(** The document: what the walker reads, and [appended], the tables that
    [add_table] has put at the end of the body, the only part the handlers
    change. *)
Record document : Type := mkDocument {
  doc_paragraphs : list paragraph;
  doc_tables : list table;
  doc_sections : list section;
  appended : list new_table
}.

Definition with_appended (doc : document) (l : list new_table) : document :=
  mkDocument (doc_paragraphs doc) (doc_tables doc) (doc_sections doc) l.

(** [run.text = s]: python-docx clears the content of the run, the
    pictures in it among it, and writes the text; the tables behind the run
    are no content of the run and stay. *)
Definition set_text (r : run) (s : string) : run :=
  mkRun s [] (following r).

(** [paragraph.text], a property of python-docx: the text of the runs, in
    order *)
Definition paragraph_text (p : paragraph) : string :=
  fold_right (fun r acc => text r ++ acc) "" (runs p).

Module Docx.

(** [Mm(v)]: [int(v * 36000)] *)
Definition Mm (v : value) : res Z :=
  match v with
  | VInt z => Val (z * 36000)%Z
  | VBool b => Val (if b then 36000 else 0)%Z
  | VStr _ => Exc Unmodelled
  | _ => Exc TypeError
  end.

(** [v and Mm(v)] *)
Definition and_Mm (v : value) : res dim :=
  if Py.truthy v then z <- Mm v ;; Val (DEmu z) else Val (DRaw v).

Definition add_picture (r : run) (pic : picture) : run :=
  mkRun (text r) (pictures r ++ [pic]) (following r).

(** [doc.add_table(rows, cols)]: a table of empty cells, appended to the
    body *)
Definition add_table (doc : document) (rows cols : nat)
  : document * new_table :=
  let t := mkTable rows cols "" (repeat "" (rows * cols)) in
  (with_appended doc (appended doc ++ [t]), t).

Definition set_style (t : new_table) (style : string) : new_table :=
  mkTable (tbl_rows t) (tbl_cols t) style (tbl_cells t).

Fixpoint set_nth {A : Type} (n : nat) (x : A) (l : list A) : list A :=
  match l, n with
  | [], _ => []
  | _ :: l', O => x :: l'
  | y :: l', S n' => y :: set_nth n' x l'
  end.

(** [table.cell(ridx, cidx).text = s]: the cell is number
    [cidx + ridx * columns] of the row-major list; an index past its end
    raises [IndexError] *)
Definition set_cell (t : new_table) (ridx cidx : nat) (s : string)
  : res new_table :=
  let idx := cidx + ridx * tbl_cols t in
  if Nat.ltb idx (List.length (tbl_cells t))
  then Val (mkTable (tbl_rows t) (tbl_cols t) (tbl_style t)
                    (set_nth idx s (tbl_cells t)))
  else Exc IndexError.

(** [run.element.addnext(table._tbl)]: the table, until then the last one
    appended to the body, is moved right behind the run *)
Definition addnext (doc : document) (r : run) (t : new_table)
  : document * run :=
  (with_appended doc (removelast (appended doc)),
   mkRun (text r) (pictures r) (t :: following r)).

* [Assignment] Once more and in full, please write out the listing above exactly.

* [Written response]
(** The document: what the walker reads, and [appended], the tables that
    [add_table] has put at the end of the body, the only part the handlers
    change. *)
Record document : Type := mkDocument {
  doc_paragraphs : list paragraph;
  doc_tables : list table;
  doc_sections : list section;
  appended : list new_table
}.

Definition with_appended (doc : document) (l : list new_table) : document :=
  mkDocument (doc_paragraphs doc) (doc_tables doc) (doc_sections doc) l.

(** [run.text = s]: python-docx clears the content of the run, the
    pictures in it among it, and writes the text; the tables behind the run
    are no content of the run and stay. *)
Definition set_text (r : run) (s : string) : run :=
  mkRun s [] (following r).

(** [paragraph.text], a property of python-docx: the text of the runs, in
    order *)
Definition paragraph_text (p : paragraph) : string :=
  fold_right (fun r acc => text r ++ acc) "" (runs p).

Module Docx.

(** [Mm(v)]: [int(v * 36000)] *)
Definition Mm (v : value) : res Z :=
  match v with
  | VInt z => Val (z * 36000)%Z
  | VBool b => Val (if b then 36000 else 0)%Z
  | VStr _ => Exc Unmodelled
  | _ => Exc TypeError
  end.

(** [v and Mm(v)] *)
Definition and_Mm (v : value) : res dim :=
  if Py.truthy v then z <- Mm v ;; Val (DEmu z) else Val (DRaw v).

Definition add_picture (r : run) (pic : picture) : run :=
  mkRun (text r) (pictures r ++ [pic]) (following r).

(** [doc.add_table(rows, cols)]: a table of empty cells, appended to the
    body *)
Definition add_table (doc : document) (rows cols : nat)
  : document * new_table :=
  let t := mkTable rows cols "" (repeat "" (rows * cols)) in
  (with_appended doc (appended doc ++ [t]), t).

Definition set_style (t : new_table) (style : string) : new_table :=
  mkTable (tbl_rows t) (tbl_cols t) style (tbl_cells t).

Fixpoint set_nth {A : Type} (n : nat) (x : A) (l : list A) : list A :=
  match l, n with
  | [], _ => []
  | _ :: l', O => x :: l'
  | y :: l', S n' => y :: set_nth n' x l'
  end.

(** [table.cell(ridx, cidx).text = s]: the cell is number
    [cidx + ridx * columns] of the row-major list; an index past its end
    raises [IndexError] *)
Definition set_cell (t : new_table) (ridx cidx : nat) (s : string)
  : res new_table :=
  let idx := cidx + ridx * tbl_cols t in
  if Nat.ltb idx (List.length (tbl_cells t))
  then Val (mkTable (tbl_rows t) (tbl_cols t) (tbl_style t)
                    (set_nth idx s (tbl_cells t)))
  else Exc IndexError.

(** [run.element.addnext(table._tbl)]: the table, until then the last one
    appended to the body, is moved right behind the run *)
Definition addnext (doc : document) (r : run) (t : new_table)
  : document * run :=
  (with_appended doc (removelast (appended doc)),
   mkRun (text r) (pictures r) (t :: following r)).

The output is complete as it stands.